Ecco, ciò che trovo davvero deprimente è questo smarrimento che serpeggia nella nostra società. Il teatro può e deve fornire spunti esperienziali, dare risposte, alimentare dubbi, e proprio il teatro “politico”, come mezzo, ha un’importanza rilevante.
La sua funzione primaria è quella di indirizzarsi ad una critica del presente al passato, e ad una critica del passato al presente.
Agire politico attraverso il teatro, è quindi farsi portatore di istanze, essere testimone degli eventi più rilevanti di una comunità nel proprio tempo. Periodo in cui in una società si mette in circuito la memoria e il presente, l’attuale e l’inattuale, i nuovi bisogni culturali e sociali.

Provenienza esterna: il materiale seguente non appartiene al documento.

(** ** Parsing the structs *)

(** Compute the fields of a struct after the assignments. *)
Ltac cfg_red :=
  cbv beta iota delta
    [zero_split zero_vxlan zero_gre zero_zmq zero_rotating zero_output zero_libpcap zero_pcap_file zero_dpdk
     zero_task zero_control zero_config vxlan_of gre_of zmq_of file_of rotating_of libpcap_of pcap_file_of
     dpdk_of set_split_size set_split_recalc set_vx_host set_vx_port set_vx_capture_time set_vx_vni
     set_vx_bind_device set_vx_pmtudisc set_vx_split set_gre_host set_gre_service_tag set_gre_bind_device
     set_gre_pmtudisc set_zmq_host set_zmq_port set_zmq_hwm set_zmq_service_tag set_zmq_uuid
     set_zmq_heartbeat_ms set_rot_file_root set_rot_max_file_interval set_o_type set_rate_limit_mbps set_slice
     set_o_config set_lp_interface set_lp_snaplen set_lp_netns set_lp_bpf_filter set_lp_buffer_size_mb
     set_lp_timeout_ms set_lp_not_filter set_pf_file_name set_pf_bpf_filter set_dp_interface set_dp_snaplen
     set_dp_bpf_filter set_dp_ring_size set_c_type set_c_config set_rp_type set_rp_pattern set_ctl_type
     set_ctl_path set_t_fingerprint set_t_req_pattern set_t_capturer set_t_outputs set_t_output_list
     set_ts_tasks set_ts_task_list set_log_level set_cpu_affinity set_execution_model
     set_pipeline_buffer_size_mb set_control set_tasks_cfg max_payload_size recalculate_checksum vx_host
     vx_port vx_capture_time vx_vni_version vx_vni vx_bind_device vx_pmtudisc vx_split gre_host
     gre_service_tag gre_bind_device gre_pmtudisc zmq_host zmq_port zmq_hwm zmq_service_tag zmq_uuid
     zmq_heartbeat_ms rot_file_root rot_max_file_interval o_type rate_limit_mbps slice o_config lp_interface
     lp_snaplen lp_netns lp_bpf_filter lp_buffer_size_mb lp_timeout_ms lp_not_filter_output_hosts pf_file_name
     pf_bpf_filter dp_interface dp_snaplen dp_bpf_filter dp_ring_size c_type c_config rp_type rp_pattern
     ctl_type ctl_path arr_blk arr_cap t_fingerprint t_req_pattern t_capturer t_outputs t_output_list ts_tasks
     ts_task_list log_level cpu_affinity execution_model pipeline_buffer_size_mb control tasks_cfg vxlan_foot
     gre_foot zmq_foot output_foot libpcap_foot pcap_file_foot dpdk_foot capturer_foot req_pattern_foot
     control_foot array_foot task_foot tasks_foot config_foot ptr_foot].

(** Closes an equation between blocks. *)
Ltac cfg_blocks := clear; cfg_red; multiset_solver.

(** A struct parsed from zeroed memory next to the blocks [F]. *)
Definition parses {U : Permit} {T : Type} (foot : T -> gmultiset nat) (ok tagged : T -> Prop) (zero : T) (m : M T unit) : Prop :=
  forall F b, wp m (fun _ c H' _ => H' = F ⊎ foot c /\ ok c) (fun c H' => H' = F ⊎ foot c /\ tagged c) zero F b.

Section parses.
  Context {U : Permit}.

Lemma parse_split_ok obj s (F : gmultiset nat) b (Q : unit -> SplitConfig -> gmultiset nat -> bool -> Prop) E :
  (forall v, 0 <= max_payload_size v <= 65535 -> Q tt v F b) -> (forall v, E v F) -> wp (parse_split_config obj) Q E s F b.
Proof.
  intros HQ HE. unfold parse_split_config. destruct obj as [obj|].
  - repeat cfg_step; [|done|done]. apply HQ. cbn. rewrite u16_small by lia. done.
  - cfg_step. apply HQ. done.
Qed.

Lemma parse_vni_ok obj c (F : gmultiset nat) b (Q : unit -> vxlan_cfg char_ptr -> gmultiset nat -> bool -> Prop) E :
  (forall w v, (w = 1 /\ 0 <= v < 2 ^ 24) \/ (w = 2 /\ 0 <= v < 2 ^ 32) -> Q tt (set_vx_vni w v c) F b) -> E c F ->
  wp (parse_vni obj) Q E c F b.
Proof.
  intros HQ HE. unfold parse_vni, UINT32_MAX.
  repeat cfg_step; try done; apply HQ; [left|right]; (split; [done|]); [|rewrite u32_small; lia].
  bcase; [|rewrite u32_small; lia]. change 16777215 with (Z.ones 24). rewrite Z.land_ones by lia. rewrite u32_small; zlia.
Qed.

Lemma parse_vxlan_ok obj : parses vxlan_foot (vxlan_ok is_Some) (fun _ => True) zero_vxlan (parse_vxlan obj).
Proof.
  intros F b. unfold parse_vxlan.
  repeat first [cfg_step | apply parse_vni_ok; [intros ? ? ?|] | apply parse_split_ok; [intros ? ?|intros ?]];
    try (split; [cfg_blocks|done]).
  split; [cfg_blocks|]. unfold vxlan_ok. cbn in *. rewrite u16_small by lia. eauto 10.
Qed.

Lemma parse_gre_ok obj : parses gre_foot (gre_ok is_Some) (fun _ => True) zero_gre (parse_gre obj).
Proof.
  intros F b. unfold parse_gre, UINT32_MAX. repeat cfg_step; try (split; [cfg_blocks|done]).
  split; [cfg_blocks|]. unfold gre_ok. cbn in *. rewrite u32_small by lia. eauto with lia.
Qed.

Lemma parse_zmq_ok obj : parses zmq_foot (zmq_ok is_Some) (fun _ => True) zero_zmq (parse_zmq obj).
Proof.
  intros F b. unfold parse_zmq, UINT32_MAX. repeat cfg_step; try (split; [cfg_blocks|done]).
  split; [cfg_blocks|]. unfold zmq_ok. cbn in *. rewrite u32_small, u16_small by lia. eauto 10 with lia.
Qed.

Lemma parse_file_ok obj : parses ptr_foot is_Some (fun _ => True) None (parse_file obj).
Proof. intros F b. unfold parse_file. repeat cfg_step; (split; [cfg_blocks|done]). Qed.

Lemma parse_rotating_file_ok obj :
  parses (fun c => ptr_foot (rot_file_root c)) (rotating_ok is_Some) (fun _ => True) zero_rotating (parse_rotating_file obj).
Proof.
  intros F b. unfold parse_rotating_file. repeat cfg_step; (split; [cfg_blocks|done]).
Qed.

Ma come già detto anche per la poesia, per avere speranza penso sia fondamentale cercare sempre nuove idee, indicazione alternative, perchè il teatro ha bisogno di essere costantemente e fortemente sostenuto, soprattutto per la memoria e le generazioni future.
MR: Che cosa significa per te giornalismo impegnato?
FT: Una società civile che voglia esser considerata tale, deve considerare la giustizia come valore assoluto. Una società libera e giusta, non può non investire risorse morali, etiche, sociali, nella costante ricerca della verità, nell’affermazione e legimitizzazione di pluralità di voci e posizioni, nella denuncia costruttiva e nella diffusione di notizie rilevanti per il bene comune. Chi governa gestisce, manipola, ha tutto l’interesse a contrastare, minimizzare, ostracizzare e addirittura occultare tutte le informazioni che potrebbero minare le posizioni acquisite, lo status quo molto spesso raggiunto grazie a compromessi, irregolarità o crimini di ogni sorta.
Perchè anche la conoscenza, nell’accezione più ampia del termine, deve essere uno dei principi fondamentali al progresso umano, al tendersi al suo compimento materiale ed immateriale. Purtroppo l’ignoranza diffusa, la mancanza di coscienza collettiva, quella che prima chiamavo conoscenza, in questo caso la sua mancanza, è sempre stato storicamente il mezzo più potente in mano a ai governanti.
Atteggiamento che alimenta un paradosso, considerando la fortuna che abbiamo di vivere in un tempo in cui grazie soprattutto alle nuove tecnologie, nonostante le possibili censure o limitazioni, vi sono infinite possibilità di capire, di sapere, di formarsi opinioni concrete.